Exercise instructions
All that should be output is the block of lines below from the line with "PostIndexed (base : areg) (offset : Z)" to the line with "Definition width_of (size", both included, exactly as written.

Dataset entries
============
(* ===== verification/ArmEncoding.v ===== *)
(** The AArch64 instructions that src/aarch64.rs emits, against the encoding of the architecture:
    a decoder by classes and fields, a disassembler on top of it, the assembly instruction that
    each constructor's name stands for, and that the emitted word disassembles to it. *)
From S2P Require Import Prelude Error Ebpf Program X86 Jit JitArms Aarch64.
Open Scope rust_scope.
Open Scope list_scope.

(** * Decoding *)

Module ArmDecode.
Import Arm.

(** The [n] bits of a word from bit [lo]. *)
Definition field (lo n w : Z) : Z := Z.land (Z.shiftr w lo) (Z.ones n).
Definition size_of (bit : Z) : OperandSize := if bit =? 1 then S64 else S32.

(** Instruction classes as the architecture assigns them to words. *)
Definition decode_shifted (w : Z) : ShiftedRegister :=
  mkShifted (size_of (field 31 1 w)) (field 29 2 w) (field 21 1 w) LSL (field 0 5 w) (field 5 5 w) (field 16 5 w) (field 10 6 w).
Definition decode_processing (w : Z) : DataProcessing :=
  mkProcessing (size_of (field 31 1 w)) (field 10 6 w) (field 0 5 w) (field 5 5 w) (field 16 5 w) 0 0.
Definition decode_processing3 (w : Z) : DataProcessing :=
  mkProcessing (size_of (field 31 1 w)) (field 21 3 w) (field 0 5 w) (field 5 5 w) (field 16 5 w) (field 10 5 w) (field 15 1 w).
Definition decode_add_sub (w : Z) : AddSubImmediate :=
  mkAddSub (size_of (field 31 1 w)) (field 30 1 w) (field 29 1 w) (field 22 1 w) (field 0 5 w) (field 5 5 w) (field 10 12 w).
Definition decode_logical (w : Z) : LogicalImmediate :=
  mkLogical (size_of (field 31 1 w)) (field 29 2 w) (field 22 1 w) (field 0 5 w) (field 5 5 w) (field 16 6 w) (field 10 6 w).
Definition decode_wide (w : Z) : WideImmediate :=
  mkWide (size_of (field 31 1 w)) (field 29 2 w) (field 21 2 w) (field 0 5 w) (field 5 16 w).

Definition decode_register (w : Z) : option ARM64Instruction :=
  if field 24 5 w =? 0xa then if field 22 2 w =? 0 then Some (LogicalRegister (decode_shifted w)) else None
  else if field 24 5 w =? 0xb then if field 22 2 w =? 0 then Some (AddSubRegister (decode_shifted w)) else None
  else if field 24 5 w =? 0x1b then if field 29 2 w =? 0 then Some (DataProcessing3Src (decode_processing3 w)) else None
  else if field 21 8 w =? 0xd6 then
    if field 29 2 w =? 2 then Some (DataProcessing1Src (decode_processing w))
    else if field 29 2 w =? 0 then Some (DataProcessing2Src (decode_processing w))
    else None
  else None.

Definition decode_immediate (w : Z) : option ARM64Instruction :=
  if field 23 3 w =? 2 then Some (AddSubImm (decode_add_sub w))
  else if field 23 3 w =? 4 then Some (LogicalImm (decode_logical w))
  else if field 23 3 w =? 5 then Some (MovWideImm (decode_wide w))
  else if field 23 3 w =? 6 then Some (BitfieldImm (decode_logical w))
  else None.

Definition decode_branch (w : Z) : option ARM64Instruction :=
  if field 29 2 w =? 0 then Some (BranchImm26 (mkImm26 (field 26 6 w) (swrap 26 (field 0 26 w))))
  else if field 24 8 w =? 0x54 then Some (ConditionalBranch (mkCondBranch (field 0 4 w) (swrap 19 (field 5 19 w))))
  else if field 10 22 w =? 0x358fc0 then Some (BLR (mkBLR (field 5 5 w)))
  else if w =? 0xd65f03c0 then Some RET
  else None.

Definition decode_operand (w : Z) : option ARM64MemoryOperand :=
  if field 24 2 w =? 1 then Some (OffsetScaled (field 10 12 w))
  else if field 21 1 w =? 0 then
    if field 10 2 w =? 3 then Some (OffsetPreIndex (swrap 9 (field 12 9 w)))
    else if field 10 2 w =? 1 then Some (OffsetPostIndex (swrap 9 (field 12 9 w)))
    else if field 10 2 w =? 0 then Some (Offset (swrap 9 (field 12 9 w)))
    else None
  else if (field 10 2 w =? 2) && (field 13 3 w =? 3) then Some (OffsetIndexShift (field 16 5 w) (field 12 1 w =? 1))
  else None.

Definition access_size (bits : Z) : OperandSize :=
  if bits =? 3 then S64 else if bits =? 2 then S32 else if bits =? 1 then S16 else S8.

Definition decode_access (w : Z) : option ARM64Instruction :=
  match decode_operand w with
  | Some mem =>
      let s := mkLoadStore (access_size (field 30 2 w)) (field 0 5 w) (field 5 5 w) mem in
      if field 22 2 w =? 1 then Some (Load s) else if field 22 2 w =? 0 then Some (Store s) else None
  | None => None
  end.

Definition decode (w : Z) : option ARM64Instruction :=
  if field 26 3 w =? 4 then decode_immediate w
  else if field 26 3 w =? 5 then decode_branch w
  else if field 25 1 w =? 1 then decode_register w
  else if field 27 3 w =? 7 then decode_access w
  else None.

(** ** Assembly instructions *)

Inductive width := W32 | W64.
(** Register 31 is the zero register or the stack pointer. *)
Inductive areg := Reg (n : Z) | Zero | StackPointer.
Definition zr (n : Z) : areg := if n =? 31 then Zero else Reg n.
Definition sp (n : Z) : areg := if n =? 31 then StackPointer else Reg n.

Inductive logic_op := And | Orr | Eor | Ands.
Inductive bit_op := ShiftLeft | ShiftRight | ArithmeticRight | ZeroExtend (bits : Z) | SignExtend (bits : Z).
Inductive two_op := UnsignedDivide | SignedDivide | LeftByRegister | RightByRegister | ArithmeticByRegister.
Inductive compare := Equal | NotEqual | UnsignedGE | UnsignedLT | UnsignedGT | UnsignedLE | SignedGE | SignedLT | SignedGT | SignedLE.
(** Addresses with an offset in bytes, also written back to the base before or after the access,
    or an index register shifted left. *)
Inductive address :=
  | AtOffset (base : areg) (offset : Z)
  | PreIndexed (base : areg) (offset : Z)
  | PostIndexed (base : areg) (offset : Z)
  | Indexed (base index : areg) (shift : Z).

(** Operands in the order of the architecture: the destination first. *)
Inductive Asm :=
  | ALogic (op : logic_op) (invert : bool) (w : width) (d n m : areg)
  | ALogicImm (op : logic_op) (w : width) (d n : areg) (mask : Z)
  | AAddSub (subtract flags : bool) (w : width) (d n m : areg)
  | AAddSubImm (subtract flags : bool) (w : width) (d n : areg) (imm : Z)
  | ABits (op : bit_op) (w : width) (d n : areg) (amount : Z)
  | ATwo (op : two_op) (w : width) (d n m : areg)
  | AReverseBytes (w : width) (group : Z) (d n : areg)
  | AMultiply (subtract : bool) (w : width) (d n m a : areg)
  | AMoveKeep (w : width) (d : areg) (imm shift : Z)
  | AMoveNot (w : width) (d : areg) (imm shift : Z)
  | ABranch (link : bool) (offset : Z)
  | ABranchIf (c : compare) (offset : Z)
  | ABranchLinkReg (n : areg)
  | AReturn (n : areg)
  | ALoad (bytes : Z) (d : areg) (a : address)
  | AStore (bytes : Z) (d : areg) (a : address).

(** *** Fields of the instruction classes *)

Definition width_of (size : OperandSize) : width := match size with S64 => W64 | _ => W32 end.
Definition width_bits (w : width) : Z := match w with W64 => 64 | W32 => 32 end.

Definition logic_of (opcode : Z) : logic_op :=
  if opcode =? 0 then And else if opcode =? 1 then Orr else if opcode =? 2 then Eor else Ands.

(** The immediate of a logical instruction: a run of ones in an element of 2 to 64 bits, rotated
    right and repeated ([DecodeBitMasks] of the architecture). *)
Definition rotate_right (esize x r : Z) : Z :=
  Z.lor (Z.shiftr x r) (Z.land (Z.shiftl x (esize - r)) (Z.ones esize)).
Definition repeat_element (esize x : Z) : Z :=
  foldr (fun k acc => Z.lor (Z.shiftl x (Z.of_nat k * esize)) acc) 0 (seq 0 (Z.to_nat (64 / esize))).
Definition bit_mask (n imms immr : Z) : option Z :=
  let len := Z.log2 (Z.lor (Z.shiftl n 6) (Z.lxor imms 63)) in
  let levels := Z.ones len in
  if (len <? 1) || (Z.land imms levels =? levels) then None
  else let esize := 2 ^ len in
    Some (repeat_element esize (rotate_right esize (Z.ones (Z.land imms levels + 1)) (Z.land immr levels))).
============
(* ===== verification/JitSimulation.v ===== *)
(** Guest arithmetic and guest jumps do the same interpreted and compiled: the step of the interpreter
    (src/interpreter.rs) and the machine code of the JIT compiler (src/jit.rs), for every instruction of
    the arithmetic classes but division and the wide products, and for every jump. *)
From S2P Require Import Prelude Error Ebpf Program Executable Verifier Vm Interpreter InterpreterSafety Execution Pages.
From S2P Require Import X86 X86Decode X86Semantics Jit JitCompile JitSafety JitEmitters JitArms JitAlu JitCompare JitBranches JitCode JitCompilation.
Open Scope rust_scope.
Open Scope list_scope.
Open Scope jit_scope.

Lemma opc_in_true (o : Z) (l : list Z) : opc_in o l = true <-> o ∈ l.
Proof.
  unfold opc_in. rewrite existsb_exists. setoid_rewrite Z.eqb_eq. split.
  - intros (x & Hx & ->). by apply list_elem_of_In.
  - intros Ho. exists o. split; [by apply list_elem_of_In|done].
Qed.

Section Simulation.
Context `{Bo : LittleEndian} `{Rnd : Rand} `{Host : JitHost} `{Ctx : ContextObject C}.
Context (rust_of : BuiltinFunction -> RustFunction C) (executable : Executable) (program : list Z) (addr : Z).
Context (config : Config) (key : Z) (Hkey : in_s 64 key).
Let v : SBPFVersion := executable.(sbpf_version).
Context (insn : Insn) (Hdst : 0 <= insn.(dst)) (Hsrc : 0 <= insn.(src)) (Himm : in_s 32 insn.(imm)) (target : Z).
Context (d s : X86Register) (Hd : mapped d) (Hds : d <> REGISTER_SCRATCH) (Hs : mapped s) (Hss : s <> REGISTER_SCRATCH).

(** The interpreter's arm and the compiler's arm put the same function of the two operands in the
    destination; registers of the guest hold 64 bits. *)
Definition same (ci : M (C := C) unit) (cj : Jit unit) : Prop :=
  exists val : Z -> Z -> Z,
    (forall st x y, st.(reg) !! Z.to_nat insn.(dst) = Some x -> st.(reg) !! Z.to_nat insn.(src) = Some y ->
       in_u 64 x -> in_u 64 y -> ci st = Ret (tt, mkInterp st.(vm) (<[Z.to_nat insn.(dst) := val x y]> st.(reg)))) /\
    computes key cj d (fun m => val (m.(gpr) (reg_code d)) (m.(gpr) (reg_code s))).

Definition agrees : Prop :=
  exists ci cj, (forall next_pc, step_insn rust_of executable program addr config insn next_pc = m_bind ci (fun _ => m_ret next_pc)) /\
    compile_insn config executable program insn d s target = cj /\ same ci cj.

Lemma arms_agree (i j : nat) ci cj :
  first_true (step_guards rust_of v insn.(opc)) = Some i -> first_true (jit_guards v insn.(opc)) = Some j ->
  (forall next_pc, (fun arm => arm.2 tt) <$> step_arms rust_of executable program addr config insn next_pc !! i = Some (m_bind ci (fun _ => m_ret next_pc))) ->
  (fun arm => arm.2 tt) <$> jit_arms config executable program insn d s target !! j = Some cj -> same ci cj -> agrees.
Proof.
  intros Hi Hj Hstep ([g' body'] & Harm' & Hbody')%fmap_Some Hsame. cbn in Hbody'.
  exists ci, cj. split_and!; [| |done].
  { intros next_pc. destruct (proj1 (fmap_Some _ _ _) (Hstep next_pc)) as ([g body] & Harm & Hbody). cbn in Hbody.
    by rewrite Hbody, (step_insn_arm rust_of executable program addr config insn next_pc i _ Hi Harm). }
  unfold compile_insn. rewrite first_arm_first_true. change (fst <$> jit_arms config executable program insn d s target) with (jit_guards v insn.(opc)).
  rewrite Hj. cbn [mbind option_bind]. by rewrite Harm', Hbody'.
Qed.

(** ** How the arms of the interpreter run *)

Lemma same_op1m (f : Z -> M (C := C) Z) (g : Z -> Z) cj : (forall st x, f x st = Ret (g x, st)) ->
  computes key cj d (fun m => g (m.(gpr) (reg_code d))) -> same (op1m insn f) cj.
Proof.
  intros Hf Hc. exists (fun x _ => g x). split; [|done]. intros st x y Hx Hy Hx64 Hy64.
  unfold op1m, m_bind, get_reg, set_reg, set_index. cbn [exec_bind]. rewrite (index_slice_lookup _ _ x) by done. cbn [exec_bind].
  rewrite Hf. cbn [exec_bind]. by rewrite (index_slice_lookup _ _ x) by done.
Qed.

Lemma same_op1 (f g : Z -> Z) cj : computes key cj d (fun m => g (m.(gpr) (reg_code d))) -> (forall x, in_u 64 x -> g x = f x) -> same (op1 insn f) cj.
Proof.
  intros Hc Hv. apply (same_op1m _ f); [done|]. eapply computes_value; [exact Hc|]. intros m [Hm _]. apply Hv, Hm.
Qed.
============
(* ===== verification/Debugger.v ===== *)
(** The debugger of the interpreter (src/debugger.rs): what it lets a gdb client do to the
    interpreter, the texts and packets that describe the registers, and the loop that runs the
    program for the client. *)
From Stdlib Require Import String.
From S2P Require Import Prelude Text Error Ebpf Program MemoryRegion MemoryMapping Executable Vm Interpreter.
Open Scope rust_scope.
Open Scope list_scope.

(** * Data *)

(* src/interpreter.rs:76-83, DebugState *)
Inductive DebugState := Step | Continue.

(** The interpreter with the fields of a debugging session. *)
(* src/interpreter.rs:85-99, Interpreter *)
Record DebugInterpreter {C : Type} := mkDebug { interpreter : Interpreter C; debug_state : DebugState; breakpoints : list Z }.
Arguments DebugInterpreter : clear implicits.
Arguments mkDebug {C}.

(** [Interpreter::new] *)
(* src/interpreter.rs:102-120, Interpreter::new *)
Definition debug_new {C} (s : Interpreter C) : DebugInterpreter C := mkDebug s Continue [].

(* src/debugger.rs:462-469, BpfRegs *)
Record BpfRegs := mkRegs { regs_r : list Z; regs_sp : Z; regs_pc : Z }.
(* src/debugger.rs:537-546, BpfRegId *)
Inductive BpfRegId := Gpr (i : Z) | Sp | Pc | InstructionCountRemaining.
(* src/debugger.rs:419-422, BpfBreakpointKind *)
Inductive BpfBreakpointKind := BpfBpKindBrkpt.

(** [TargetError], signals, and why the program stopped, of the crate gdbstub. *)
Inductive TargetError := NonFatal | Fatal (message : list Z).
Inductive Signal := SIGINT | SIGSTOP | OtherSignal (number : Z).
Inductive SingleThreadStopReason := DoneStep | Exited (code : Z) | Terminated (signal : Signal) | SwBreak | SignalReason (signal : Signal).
============
Answer to this problem
  | PostIndexed (base : areg) (offset : Z)
  | Indexed (base index : areg) (shift : Z).

(** Operands in the order of the architecture: the destination first. *)
Inductive Asm :=
  | ALogic (op : logic_op) (invert : bool) (w : width) (d n m : areg)
  | ALogicImm (op : logic_op) (w : width) (d n : areg) (mask : Z)
  | AAddSub (subtract flags : bool) (w : width) (d n m : areg)
  | AAddSubImm (subtract flags : bool) (w : width) (d n : areg) (imm : Z)
  | ABits (op : bit_op) (w : width) (d n : areg) (amount : Z)
  | ATwo (op : two_op) (w : width) (d n m : areg)
  | AReverseBytes (w : width) (group : Z) (d n : areg)
  | AMultiply (subtract : bool) (w : width) (d n m a : areg)
  | AMoveKeep (w : width) (d : areg) (imm shift : Z)
  | AMoveNot (w : width) (d : areg) (imm shift : Z)
  | ABranch (link : bool) (offset : Z)
  | ABranchIf (c : compare) (offset : Z)
  | ABranchLinkReg (n : areg)
  | AReturn (n : areg)
  | ALoad (bytes : Z) (d : areg) (a : address)
  | AStore (bytes : Z) (d : areg) (a : address).

(** *** Fields of the instruction classes *)

Definition width_of (size : OperandSize) : width := match size with S64 => W64 | _ => W32 end.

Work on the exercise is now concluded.